CHARLESTON, WV -- Lesa Eskew once suffered from severe stomach pains and weakness.
Draza Peck said she was too fatigued to function as her weight rapidly dwindled.
Both women tremendously improved their health through dietary changes.
They are members of the Charleston Gluten Intolerance Group where participants learn to live in a gluten-free world as they share information and recipes.
The group got its start in 2009 when only a handful of people showed up for meetings at the Healthy Life Market on Patrick Street, said manager Alexa Peck. The group has steadily grown with as many as 30 attending the sessions.
The next meeting is Wednesday, from 6 to 7 p.m. at Healthy Life Market, 1603 Kanawha Blvd. W. Meetings are free and open to the public.
Some who attend are sensitive to gluten while others have been diagnosed with celiac disease. The National Foundation for Celiac Awareness defines the condition as "an autoimmune disorder triggered by consuming a protein called gluten, which is found in wheat, barley and rye."
The protein interferes with the absorption of nutrients leading to a number of health problems.
The Gluten Intolerance Group was launched by Alexa Peck after her mother, Draza Peck, was diagnosed with celiac disease.
Draza Peck began having symptoms in 2005 and was diagnosed in 2006.
"I had fatigue and nausea," said Draza, 65. "I lost 30 pounds. I was too sick to eat. We thought I was dying."
After her diagnosis, she cleaned out her cupboards of anything that contained gluten and found it in everything, from soups and salad dressings to seasonings. Her daughter Alexa Peck, 37, began preparing some gluten-free foods for her mother who gradually regained her energy.
After launching the group, Alexa met people like her mother who suffered from celiac disease and took some time to improve with dietary changes. Others with gluten sensitivity changed eating habits and improved immediately.
"When I see someone with problems with gluten, they are scared," Alexa said. "It's overwhelming at first. I can show them everything in the store and put them in contact with the group. I want them to have a community."
Lesa Eskew, 45, a registered nurse, was diagnosed with celiac disease in 2009.
"I had diarrhea, bloating and severe stomach pains," she said. "I started doing research. My symptoms matched with celiac."
It took specific bloodwork and a gastrointestinal biopsy to confirm the diagnosis, she said.
Her daughter, 7-year-old Ellie Eskew, also has the dieases, which is hereditary.

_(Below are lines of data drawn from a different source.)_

Lemma bits_loop_wp fuel s val need :
  (Z.to_nat (need - bitcnt s) < fuel)%nat -> 0 <= incnt s <= inlen s ->
  inlen s <= Z.of_nat (length (inp s)) -> Forall is_byte (inp s) -> 0 <= bitcnt s ->
  0 <= val < 2 ^ bitcnt s ->
  wp (bits_loop fuel val need)
     (fun v s' => frame s s' /\ 0 <= incnt s' <= inlen s' /\ 0 <= v < 2 ^ bitcnt s' /\
        loaded s' v = loaded s val /\ need <= bitcnt s' /\ bitcnt s <= bitcnt s' /\
        (bitcnt s' = bitcnt s \/ bitcnt s' < need + 8))
     (fun e s' => e = 1 /\ frame s s' /\ Z.of_nat (length (loaded s val)) < need) s.
Proof.
  revert s val. induction fuel as [|fuel IH]; intros s val Hf Hi Hl Hb Hc Hv; [lia|].
  cbn [bits_loop]. apply wp_bind, wp_get. destruct (Z.ltb_spec (bitcnt s) need) as [Hn|Hn].
  - destruct (Z.eqb_spec (incnt s) (inlen s)) as [E|E].
    { apply wp_throw. split; [done|]. split; [done|]. unfold loaded. rewrite (unread_nil s E), app_nil_r, length_z_bits. lia. }
    destruct (unread_cons s ltac:(lia) Hl) as (b & Eb & Eu).
    apply wp_bind, next_in_wp; [lia|done|]. intros b' Eb'. rewrite Eb in Eb'. injection Eb' as <-.
    apply wp_bind, wp_modify.
    assert (Hbyte : is_byte b).
    { apply aget_Some in Eb as [_ Eb]. by eapply Forall_lookup_1 in Hb. }
    assert (Ev : Z.lor val (Z.shiftl b (bitcnt s)) = val + b * 2 ^ bitcnt s).
    { rewrite Z.shiftl_mul_pow2 by lia. by apply lor_add. }
    unfold is_byte in Hbyte.
    set (s1 := set_bits (bitbuf s) (bitcnt s + 8) (set_incnt (incnt s + 1) s)).
    assert (Hr : 0 <= val + b * 2 ^ bitcnt s < 2 ^ bitcnt s1).
    { cbn. rewrite Z.pow_add_r by lia. change (2 ^ 8) with 256. nia. }
    assert (El : loaded s1 (val + b * 2 ^ bitcnt s) = loaded s val).
    { unfold loaded. change (unread s1) with (unread (set_incnt (incnt s + 1) s)).
      rewrite Eu, bytes_bits_cons, app_assoc. f_equal. cbn [bitcnt s1 set_bits].
      replace (Z.to_nat (bitcnt s + 8)) with (Z.to_nat (bitcnt s) + 8)%nat by lia.
      rewrite z_bits_app. f_equal.
      - rewrite <- (z_bits_wrap _ (bitcnt s)) by lia. unfold wrap.
        rewrite Z.mod_add, Z.mod_small by lia. done.
      - rewrite Z2Nat.id, Z.shiftr_div_pow2, Z.div_add, Z.div_small by lia. done. }
    rewrite Ev. eapply wp_mono; [apply IH|..]; cbn -[loaded] in *; try done; try lia.
    + intros v s' (Hfr & Hi' & Hv' & El' & ?). rewrite El in El'. split_and!; try done; lia.
    + intros e s' (-> & Hfr & Hlen). rewrite El in Hlen. done.
  - apply wp_ret. split_and!; try done; try lia.
Qed.

Lemma bits_wp s need :
  input_ok s -> 0 <= need <= 13 ->
  wp (bits need)
     (fun v s' => input_ok s' /\ frame s s' /\ 0 <= v < 2 ^ need /\
        sbits s = z_bits (Z.to_nat need) v ++ sbits s')
     (fun e s' => e = 1 /\ frame s s' /\ Z.of_nat (length (sbits s)) < need) s.
Proof.
  intros I Hn. pose proof I as [Hi Hl Hb Hc Hbuf]. unfold bits. apply wp_bind, wp_get, wp_bind.
  eapply wp_mono; [apply bits_loop_wp; try done; lia| |].
  2: { intros e s' (-> & Hfr & H). split_and!; [done|exact Hfr|exact H]. }
  intros v s' (Hfr & Hi' & Hv & El & Hnd & Hle & Hlt). apply wp_bind, wp_modify, wp_ret.
  pose proof Hfr as (Eo & Eol & Eoc & Ei & Eil & Ef).
  assert (Em : Z.land v (Z.shiftl 1 need - 1) = v mod 2 ^ need).
  { rewrite Z.shiftl_1_l, <- Z.land_ones, Z.ones_equiv by lia. done. }
  rewrite Em. split; [|split; [exact Hfr|split; [apply Z.mod_pos_bound; lia|]]].
  - constructor; cbn; rewrite ?Ei, ?Eil; try done; try lia.
    + rewrite Z.shiftr_div_pow2 by lia. split; [apply Z.div_pos; lia|].
      apply Z.div_lt_upper_bound; [lia|]. rewrite <- Z.pow_add_r by lia.
      replace (need + (bitcnt s' - need)) with (bitcnt s') by lia. lia.
  - unfold sbits at 1. fold (loaded s (bitbuf s)). rewrite <- El. unfold loaded, sbits.
    rewrite app_assoc. cbn [bitcnt bitbuf set_bits]. f_equal.
    replace (Z.to_nat (bitcnt s')) with (Z.to_nat need + Z.to_nat (bitcnt s' - need))%nat by lia.
    rewrite z_bits_app, Z2Nat.id by lia. f_equal. symmetry. apply z_bits_wrap. lia.
Qed.

(** A single bit, as an equation. *)
Lemma bits1_cons s b bs :
  input_ok s -> sbits s = b :: bs ->
  exists s', bits 1 s = Ok (Z.b2z b) s' /\ input_ok s' /\ frame s s' /\ sbits s' = bs.
Proof.
  intros I E. pose proof (bits_wp s 1 I ltac:(lia)) as H. unfold wp in H.
  destruct (bits 1 s) as [v s'|e s'| |]; try done.
  - destruct H as (I' & Hf & Hv & Eb). rewrite E in Eb. change (Z.to_nat 1) with 1%nat in Eb.
    cbn [z_bits app] in Eb. injection Eb as Eo Er. exists s'. split; [|done]. f_equal.
    assert (v = 0 \/ v = 1) as [-> | ->] by lia; by subst.
  - destruct H as (_ & _ & H). rewrite E in H. cbn [length] in H. lia.
Qed.

Lemma bits1_nil s :
  input_ok s -> sbits s = [] -> exists s', bits 1 s = Exc 1 s' /\ frame s s'.
Proof.
  intros I E. pose proof (bits_wp s 1 I ltac:(lia)) as H. unfold wp in H.
  destruct (bits 1 s) as [v s'|e s'| |]; try done.
  - destruct H as (_ & _ & _ & Eb). rewrite E in Eb. done.
  - destruct H as (-> & Hf & _). by exists s'.
Qed.

(** ** [decode]

    Both versions walk the bits with the tables of the code. *)
Inductive hresult :=
| HSym (sym : Z) (rest : list bool)
| HBad (rest : list bool)
| HShort
| HUb.

Fixpoint hwalk (h : huffman) (n : nat) (len code first index : Z) (bs : list bool) : hresult :=
  match n with
  | O => HBad bs
  | S n =>
      match bs with
      | [] => HShort
      | b :: bs =>
          let code := Z.lor code (Z.b2z b) in
          match rd (count h) len with
          | None => HUb
          | Some cnt =>
              if code - cnt <? first then
                match rd (symbol h) (index + (code - first)) with
                | Some sym => HSym sym bs
                | None => HUb
                end
              else hwalk h n (len + 1) (Z.shiftl code 1) (Z.shiftl (first + cnt) 1) (index + cnt) bs
          end
      end
  end.

(** What a version of [decode] promises to its callers. *)
Definition decodes (r : res state Z) (w : hresult) (s : state) : Prop :=
  match w with
  | HSym sym rest => exists s', r = Ok sym s' /\ input_ok s' /\ frame s s' /\ sbits s' = rest
  | HBad rest => exists s', r = Ok (-10) s' /\ input_ok s' /\ frame s s' /\
                   incnt s' = inlen s - Z.of_nat (length rest) / 8
  | HShort => exists s', r = Exc 1 s' /\ frame s s'
  | HUb => r = Ub
  end.

Class Decoder (decode : huffman -> M state Z) : Prop :=
  decoder_spec h s : input_ok s -> decodes (decode h s) (hwalk h 15 1 0 0 0 (sbits s)) s.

She was diagnosed when she was five, after she was not gaining and growing as a child her age should.
Now Lesa packs all of her daughter's school lunches and the family prepares gluten-free meals at home.
Mother and daughter also attend the meetings of the Charleston Gluten Intolerance Group where Ellie is the youngest member. The group includes men and women from all walks of life from age 7 to 70s.
"I have more energy now," Eskew said. "I have learned so much, even through our meetings. Now I have a good idea where to eat out. It's not difficult for me anymore."
About a year and a half ago, she began helping with the group along with her friend, Anne Strawn.
People share tips along with recipes and samples, she said. They talk about challenges such as holiday functions and parties and which restaurants are best to accommodate them with gluten-free foods.
Eskew raves about Sugar Pie Bakery in Kanawha City where she can pick up gluten-free goodies.
Restaurants with gluten-free offerings recommended by the group include Adelphia Sports Bar & Grille, Panera Bread, Applebee's, Wendy's, Bob Evans, TGI Friday's, Tidewater, Chili's, Outback, Longhorn, First Watch, Pies and Pints, and Olive Garden.